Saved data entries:
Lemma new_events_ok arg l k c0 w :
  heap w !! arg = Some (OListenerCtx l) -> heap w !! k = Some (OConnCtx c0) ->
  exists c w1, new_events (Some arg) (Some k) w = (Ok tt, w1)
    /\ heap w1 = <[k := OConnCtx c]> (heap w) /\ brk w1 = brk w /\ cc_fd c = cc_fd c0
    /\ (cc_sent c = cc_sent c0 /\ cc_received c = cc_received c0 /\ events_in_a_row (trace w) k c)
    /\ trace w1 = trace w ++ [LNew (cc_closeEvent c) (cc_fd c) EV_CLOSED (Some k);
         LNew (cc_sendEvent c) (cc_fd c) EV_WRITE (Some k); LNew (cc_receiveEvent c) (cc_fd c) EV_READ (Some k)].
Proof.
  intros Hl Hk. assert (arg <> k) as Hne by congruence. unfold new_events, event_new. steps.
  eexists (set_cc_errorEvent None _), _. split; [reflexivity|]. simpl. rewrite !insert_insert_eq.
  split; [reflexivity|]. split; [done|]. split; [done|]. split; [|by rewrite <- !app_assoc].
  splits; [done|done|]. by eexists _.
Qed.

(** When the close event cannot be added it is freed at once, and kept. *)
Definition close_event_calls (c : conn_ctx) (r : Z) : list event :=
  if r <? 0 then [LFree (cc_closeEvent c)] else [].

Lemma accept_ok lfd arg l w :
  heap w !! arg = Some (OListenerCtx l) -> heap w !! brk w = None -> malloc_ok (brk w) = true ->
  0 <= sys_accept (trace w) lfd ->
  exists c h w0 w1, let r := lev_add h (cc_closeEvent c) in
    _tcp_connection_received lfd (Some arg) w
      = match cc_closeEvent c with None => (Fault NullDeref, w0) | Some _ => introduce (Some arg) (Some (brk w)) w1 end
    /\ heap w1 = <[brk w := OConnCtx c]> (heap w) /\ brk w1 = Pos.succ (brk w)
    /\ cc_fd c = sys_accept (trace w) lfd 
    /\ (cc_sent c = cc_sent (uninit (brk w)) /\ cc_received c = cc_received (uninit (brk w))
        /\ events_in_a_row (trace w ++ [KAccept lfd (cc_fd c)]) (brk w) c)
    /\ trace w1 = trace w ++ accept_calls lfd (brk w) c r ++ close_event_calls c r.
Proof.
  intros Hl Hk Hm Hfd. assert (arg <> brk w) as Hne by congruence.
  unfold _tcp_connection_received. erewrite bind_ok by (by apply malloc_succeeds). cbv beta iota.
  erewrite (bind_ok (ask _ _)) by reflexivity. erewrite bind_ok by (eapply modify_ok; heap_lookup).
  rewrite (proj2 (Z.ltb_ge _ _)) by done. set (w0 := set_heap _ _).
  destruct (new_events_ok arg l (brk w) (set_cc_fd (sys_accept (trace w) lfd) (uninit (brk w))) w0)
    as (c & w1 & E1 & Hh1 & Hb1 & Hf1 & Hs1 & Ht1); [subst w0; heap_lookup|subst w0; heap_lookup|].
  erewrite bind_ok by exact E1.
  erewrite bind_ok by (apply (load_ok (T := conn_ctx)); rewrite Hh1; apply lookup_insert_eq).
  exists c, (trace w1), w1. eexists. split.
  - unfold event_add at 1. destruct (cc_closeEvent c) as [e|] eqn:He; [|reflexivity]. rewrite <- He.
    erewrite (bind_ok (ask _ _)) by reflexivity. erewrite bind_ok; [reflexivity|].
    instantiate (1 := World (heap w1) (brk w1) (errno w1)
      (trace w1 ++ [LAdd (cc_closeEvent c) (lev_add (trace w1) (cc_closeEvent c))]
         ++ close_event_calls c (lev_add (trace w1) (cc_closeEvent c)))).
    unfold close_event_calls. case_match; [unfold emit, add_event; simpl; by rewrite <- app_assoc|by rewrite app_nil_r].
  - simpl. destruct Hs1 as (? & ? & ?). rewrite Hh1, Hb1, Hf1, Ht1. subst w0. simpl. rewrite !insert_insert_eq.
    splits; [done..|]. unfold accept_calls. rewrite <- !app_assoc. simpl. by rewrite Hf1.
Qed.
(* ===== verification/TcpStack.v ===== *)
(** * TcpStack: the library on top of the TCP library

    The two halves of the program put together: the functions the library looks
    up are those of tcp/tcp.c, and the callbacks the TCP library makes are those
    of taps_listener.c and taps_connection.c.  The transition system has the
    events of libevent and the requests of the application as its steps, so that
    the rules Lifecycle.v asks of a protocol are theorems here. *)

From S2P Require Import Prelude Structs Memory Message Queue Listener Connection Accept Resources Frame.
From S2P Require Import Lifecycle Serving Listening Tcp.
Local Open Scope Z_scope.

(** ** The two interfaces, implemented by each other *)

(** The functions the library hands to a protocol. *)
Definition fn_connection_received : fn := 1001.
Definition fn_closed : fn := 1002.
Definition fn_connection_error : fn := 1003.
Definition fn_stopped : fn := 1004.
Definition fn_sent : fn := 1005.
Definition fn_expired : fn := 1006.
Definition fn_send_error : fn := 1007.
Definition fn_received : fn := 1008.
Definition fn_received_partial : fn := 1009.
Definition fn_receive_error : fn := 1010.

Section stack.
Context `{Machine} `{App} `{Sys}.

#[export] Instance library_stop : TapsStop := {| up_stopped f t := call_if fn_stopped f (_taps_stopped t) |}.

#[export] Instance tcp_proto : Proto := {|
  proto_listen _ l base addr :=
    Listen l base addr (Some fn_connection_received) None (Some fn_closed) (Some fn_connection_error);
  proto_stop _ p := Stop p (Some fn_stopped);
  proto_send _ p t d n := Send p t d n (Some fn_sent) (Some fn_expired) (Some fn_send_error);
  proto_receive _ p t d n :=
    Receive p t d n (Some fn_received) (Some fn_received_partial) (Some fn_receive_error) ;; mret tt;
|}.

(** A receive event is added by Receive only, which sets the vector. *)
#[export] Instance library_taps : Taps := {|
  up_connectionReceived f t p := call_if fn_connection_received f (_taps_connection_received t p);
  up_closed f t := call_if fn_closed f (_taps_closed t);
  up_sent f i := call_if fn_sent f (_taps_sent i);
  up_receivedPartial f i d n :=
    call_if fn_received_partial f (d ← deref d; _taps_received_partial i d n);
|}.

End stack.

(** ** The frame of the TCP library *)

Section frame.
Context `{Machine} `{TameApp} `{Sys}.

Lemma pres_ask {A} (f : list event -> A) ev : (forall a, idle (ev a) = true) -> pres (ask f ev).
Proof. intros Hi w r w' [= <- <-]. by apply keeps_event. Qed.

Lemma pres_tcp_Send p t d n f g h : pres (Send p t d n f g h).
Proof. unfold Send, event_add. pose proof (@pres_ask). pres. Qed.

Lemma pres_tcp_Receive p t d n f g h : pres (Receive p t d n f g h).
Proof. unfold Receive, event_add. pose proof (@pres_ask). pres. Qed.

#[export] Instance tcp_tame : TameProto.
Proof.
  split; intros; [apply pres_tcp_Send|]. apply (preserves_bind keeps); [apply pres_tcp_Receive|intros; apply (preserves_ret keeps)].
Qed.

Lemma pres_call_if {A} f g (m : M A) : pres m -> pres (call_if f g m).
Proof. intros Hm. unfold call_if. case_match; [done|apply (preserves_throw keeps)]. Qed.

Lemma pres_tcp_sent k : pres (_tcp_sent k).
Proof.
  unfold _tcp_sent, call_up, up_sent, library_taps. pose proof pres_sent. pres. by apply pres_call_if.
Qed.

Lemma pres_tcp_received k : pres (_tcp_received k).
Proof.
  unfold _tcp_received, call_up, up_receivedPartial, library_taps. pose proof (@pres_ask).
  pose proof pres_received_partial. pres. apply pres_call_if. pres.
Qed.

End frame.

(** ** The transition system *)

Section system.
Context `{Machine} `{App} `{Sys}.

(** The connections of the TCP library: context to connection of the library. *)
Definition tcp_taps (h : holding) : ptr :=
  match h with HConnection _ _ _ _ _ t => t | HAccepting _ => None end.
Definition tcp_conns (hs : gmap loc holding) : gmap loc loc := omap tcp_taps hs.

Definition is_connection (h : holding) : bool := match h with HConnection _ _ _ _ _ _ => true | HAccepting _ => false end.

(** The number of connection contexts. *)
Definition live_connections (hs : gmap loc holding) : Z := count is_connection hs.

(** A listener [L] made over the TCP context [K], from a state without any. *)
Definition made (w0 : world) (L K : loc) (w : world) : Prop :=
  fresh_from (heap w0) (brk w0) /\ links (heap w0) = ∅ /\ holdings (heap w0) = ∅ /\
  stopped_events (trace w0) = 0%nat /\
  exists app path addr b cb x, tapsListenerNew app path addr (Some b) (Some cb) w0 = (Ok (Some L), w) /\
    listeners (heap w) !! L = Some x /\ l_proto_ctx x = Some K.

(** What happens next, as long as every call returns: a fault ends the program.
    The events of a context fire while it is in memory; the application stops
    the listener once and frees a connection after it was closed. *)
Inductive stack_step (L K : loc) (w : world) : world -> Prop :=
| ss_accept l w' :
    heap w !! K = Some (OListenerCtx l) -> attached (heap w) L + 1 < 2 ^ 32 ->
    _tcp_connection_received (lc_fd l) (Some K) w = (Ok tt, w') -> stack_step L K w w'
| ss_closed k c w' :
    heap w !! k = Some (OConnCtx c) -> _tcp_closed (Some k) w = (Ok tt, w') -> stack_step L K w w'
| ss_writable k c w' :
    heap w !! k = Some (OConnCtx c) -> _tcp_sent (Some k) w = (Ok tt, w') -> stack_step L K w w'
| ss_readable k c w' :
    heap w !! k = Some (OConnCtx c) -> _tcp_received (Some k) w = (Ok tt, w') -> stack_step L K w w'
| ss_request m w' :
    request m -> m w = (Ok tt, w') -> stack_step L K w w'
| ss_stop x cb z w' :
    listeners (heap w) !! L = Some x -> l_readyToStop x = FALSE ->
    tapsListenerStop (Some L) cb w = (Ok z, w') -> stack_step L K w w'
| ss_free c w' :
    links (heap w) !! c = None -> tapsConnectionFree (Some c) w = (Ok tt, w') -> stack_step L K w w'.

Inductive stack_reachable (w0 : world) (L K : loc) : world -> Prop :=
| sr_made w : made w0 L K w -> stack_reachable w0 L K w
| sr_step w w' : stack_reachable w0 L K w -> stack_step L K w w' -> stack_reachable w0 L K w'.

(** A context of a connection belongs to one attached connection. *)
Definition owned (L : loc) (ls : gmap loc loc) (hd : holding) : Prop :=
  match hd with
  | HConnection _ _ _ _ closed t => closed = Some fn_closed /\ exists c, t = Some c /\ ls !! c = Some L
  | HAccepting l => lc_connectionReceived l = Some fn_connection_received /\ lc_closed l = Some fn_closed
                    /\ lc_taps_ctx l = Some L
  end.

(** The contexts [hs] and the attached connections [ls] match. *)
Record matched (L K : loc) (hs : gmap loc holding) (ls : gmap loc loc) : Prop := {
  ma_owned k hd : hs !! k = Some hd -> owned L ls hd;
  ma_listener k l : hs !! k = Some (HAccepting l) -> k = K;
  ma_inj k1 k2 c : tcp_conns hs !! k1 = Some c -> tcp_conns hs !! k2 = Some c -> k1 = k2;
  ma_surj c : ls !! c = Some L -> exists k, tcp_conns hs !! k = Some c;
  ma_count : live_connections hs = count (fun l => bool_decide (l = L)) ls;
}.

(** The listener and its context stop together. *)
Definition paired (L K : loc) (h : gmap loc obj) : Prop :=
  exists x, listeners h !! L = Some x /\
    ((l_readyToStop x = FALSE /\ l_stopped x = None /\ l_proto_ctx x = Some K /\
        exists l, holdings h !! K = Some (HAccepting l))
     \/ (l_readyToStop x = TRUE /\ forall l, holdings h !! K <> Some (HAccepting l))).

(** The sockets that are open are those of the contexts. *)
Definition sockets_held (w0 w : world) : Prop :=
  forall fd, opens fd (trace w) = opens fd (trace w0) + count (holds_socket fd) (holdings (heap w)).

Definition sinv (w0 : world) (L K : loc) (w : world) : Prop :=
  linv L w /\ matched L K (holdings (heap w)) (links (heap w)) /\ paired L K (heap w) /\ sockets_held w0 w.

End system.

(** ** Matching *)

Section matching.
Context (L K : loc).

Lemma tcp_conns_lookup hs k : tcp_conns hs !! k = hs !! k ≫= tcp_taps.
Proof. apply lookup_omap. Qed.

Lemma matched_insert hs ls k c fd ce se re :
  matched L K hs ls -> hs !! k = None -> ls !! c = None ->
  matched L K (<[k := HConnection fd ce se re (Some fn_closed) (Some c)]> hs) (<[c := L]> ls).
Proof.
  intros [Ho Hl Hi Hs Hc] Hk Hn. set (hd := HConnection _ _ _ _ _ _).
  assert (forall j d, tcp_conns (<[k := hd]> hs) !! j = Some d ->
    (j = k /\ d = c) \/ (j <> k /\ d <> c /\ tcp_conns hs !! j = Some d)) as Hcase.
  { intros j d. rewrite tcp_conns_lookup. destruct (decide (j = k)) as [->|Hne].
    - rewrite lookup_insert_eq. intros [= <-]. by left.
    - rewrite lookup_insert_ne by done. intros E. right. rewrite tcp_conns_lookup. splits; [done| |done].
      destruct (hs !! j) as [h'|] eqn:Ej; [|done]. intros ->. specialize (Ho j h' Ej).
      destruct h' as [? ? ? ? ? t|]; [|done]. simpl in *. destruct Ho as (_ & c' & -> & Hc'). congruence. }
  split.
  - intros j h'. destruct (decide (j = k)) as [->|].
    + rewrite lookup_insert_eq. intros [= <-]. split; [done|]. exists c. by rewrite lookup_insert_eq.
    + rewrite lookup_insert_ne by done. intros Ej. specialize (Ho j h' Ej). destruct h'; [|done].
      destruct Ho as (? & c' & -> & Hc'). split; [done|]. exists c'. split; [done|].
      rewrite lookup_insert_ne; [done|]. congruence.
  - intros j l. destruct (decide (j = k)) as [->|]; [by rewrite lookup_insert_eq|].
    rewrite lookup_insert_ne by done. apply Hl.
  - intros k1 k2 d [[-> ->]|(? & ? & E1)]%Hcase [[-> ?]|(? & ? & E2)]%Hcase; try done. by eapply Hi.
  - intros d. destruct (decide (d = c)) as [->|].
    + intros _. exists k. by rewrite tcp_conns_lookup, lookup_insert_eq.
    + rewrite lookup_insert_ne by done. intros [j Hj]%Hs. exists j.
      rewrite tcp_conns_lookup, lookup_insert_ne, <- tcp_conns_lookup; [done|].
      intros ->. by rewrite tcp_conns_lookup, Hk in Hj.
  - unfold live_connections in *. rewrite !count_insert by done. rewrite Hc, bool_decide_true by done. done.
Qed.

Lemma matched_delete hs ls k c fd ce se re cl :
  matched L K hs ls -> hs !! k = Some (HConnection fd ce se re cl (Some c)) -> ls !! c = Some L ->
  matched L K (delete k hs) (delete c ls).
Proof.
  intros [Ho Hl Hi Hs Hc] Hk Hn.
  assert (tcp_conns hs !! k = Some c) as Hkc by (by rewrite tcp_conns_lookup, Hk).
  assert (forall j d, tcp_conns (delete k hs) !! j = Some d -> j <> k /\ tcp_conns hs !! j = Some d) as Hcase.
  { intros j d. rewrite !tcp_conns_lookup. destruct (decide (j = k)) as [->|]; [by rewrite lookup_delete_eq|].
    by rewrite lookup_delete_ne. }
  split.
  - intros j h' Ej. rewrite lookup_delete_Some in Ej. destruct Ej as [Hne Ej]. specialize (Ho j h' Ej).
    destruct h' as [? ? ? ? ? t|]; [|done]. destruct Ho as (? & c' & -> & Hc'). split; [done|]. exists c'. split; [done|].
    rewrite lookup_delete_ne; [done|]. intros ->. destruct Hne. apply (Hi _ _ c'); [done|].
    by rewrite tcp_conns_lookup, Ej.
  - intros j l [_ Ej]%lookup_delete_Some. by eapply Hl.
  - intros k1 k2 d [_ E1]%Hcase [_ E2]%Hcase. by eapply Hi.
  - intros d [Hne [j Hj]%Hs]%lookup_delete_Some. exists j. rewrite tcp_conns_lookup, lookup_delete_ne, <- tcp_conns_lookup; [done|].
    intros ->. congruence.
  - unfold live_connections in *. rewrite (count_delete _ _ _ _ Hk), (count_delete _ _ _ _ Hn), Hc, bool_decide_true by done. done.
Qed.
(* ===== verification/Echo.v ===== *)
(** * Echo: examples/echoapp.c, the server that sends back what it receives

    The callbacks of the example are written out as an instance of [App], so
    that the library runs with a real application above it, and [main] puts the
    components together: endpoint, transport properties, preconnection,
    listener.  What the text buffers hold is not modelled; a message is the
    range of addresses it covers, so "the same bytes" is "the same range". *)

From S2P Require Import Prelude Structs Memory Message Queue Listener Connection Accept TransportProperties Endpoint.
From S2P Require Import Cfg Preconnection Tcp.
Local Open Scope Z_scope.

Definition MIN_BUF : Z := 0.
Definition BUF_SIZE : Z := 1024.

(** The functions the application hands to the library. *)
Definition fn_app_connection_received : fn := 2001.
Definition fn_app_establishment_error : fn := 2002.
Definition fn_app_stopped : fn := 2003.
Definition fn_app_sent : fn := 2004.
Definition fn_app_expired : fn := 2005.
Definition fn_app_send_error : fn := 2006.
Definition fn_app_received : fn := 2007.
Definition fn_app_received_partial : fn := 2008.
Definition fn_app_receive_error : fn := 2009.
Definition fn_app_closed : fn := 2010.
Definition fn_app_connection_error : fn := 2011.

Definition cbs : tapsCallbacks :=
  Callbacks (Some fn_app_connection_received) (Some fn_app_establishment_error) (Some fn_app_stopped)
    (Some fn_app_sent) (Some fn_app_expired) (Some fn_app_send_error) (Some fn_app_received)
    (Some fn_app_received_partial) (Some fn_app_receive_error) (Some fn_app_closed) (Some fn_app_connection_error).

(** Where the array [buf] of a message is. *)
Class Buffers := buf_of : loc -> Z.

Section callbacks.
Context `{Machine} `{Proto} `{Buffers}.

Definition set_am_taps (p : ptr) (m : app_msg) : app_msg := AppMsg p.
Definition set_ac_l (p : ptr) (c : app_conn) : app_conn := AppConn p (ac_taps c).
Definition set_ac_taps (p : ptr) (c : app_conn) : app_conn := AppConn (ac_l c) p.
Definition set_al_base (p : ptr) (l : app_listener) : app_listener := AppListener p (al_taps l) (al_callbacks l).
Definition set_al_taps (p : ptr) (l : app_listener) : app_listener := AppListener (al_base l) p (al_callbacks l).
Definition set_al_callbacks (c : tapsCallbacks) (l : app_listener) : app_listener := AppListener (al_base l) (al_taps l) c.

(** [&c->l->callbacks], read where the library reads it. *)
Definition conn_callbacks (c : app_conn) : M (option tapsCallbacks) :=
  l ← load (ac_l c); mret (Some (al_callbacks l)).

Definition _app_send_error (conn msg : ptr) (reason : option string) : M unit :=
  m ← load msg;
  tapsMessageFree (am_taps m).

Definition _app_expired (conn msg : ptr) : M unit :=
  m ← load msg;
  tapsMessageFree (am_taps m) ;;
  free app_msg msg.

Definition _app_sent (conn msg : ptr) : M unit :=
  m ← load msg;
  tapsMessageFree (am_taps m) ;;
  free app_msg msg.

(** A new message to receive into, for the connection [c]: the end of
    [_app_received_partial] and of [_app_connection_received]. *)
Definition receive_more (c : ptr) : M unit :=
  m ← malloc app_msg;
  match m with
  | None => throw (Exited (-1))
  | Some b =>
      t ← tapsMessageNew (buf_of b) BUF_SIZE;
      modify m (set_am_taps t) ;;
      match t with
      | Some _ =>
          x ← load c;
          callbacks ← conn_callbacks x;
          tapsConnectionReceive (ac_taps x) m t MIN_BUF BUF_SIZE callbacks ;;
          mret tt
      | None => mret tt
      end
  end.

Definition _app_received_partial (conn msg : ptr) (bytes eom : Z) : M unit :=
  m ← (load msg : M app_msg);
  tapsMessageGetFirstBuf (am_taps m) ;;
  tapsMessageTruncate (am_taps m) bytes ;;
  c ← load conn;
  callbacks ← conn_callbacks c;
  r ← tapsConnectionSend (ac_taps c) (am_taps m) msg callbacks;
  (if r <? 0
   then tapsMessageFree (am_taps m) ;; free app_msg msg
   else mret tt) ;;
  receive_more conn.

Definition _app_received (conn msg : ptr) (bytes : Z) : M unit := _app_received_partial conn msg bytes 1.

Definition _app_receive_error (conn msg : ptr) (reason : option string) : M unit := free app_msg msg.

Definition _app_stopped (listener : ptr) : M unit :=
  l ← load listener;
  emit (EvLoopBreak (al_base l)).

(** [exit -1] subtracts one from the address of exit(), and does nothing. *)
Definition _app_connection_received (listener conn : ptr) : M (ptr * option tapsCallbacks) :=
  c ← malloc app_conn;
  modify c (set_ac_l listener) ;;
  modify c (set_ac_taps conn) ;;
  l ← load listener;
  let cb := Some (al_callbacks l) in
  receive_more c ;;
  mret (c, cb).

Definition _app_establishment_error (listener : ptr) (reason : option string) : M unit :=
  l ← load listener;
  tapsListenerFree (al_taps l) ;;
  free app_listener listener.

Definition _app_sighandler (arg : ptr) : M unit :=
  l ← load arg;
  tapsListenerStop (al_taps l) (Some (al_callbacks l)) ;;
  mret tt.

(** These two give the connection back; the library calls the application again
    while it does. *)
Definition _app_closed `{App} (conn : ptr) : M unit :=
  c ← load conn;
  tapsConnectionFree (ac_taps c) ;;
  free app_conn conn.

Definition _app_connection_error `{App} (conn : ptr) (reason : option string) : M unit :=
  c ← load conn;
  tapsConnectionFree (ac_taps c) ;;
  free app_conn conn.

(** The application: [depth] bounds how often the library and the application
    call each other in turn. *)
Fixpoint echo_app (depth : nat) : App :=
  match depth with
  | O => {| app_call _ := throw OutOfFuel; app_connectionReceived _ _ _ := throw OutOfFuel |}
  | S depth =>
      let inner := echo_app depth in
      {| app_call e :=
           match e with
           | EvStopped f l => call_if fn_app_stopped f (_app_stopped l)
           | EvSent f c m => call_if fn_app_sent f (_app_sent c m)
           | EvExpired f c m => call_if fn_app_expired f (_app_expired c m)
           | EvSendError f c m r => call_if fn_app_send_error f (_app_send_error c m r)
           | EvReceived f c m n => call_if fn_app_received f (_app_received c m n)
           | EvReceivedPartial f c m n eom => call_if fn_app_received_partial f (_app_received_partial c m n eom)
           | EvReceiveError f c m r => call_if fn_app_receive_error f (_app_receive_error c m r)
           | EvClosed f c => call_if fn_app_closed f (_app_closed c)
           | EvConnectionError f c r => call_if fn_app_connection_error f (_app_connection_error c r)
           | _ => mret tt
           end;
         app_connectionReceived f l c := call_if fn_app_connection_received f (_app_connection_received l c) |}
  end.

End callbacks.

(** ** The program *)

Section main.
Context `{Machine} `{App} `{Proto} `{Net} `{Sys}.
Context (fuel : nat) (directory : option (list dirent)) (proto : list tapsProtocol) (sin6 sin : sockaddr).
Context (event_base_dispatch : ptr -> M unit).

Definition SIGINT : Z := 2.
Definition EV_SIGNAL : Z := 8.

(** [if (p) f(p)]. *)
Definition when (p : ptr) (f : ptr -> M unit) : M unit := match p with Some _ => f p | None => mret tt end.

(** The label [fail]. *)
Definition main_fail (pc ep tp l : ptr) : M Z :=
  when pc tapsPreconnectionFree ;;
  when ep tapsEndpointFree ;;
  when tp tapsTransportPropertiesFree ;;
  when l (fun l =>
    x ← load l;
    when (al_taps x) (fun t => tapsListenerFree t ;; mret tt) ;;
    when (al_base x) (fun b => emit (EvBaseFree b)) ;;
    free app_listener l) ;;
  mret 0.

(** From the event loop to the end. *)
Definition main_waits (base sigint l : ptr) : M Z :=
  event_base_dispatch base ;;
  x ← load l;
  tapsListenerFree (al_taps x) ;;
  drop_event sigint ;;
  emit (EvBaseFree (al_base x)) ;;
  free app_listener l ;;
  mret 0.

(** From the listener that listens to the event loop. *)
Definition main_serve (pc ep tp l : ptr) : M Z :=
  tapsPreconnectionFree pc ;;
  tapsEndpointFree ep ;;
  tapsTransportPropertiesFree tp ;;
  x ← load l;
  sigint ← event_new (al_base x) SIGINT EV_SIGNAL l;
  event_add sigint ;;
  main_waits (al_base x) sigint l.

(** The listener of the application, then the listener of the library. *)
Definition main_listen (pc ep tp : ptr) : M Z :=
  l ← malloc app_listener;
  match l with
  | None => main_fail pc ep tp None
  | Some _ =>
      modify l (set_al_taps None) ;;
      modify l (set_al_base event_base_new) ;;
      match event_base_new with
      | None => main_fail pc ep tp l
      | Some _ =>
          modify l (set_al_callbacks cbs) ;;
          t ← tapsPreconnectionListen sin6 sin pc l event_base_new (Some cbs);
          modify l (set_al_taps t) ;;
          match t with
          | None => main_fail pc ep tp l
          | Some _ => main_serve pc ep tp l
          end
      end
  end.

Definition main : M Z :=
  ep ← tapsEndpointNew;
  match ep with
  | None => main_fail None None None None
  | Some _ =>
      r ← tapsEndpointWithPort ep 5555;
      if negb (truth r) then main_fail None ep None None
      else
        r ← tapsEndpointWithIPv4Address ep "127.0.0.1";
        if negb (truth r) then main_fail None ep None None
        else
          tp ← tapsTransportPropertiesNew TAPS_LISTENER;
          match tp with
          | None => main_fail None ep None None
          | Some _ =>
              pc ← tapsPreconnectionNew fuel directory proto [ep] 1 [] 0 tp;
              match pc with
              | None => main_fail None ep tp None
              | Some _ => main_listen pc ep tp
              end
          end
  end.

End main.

Description of the task:
Copy exactly the lines from the top of the entries through the line with "EV_CLOSED (Some k);" in it, please, keeping both ends and adding nothing.

Reply:
Lemma new_events_ok arg l k c0 w :
  heap w !! arg = Some (OListenerCtx l) -> heap w !! k = Some (OConnCtx c0) ->
  exists c w1, new_events (Some arg) (Some k) w = (Ok tt, w1)
    /\ heap w1 = <[k := OConnCtx c]> (heap w) /\ brk w1 = brk w /\ cc_fd c = cc_fd c0
    /\ (cc_sent c = cc_sent c0 /\ cc_received c = cc_received c0 /\ events_in_a_row (trace w) k c)
    /\ trace w1 = trace w ++ [LNew (cc_closeEvent c) (cc_fd c) EV_CLOSED (Some k);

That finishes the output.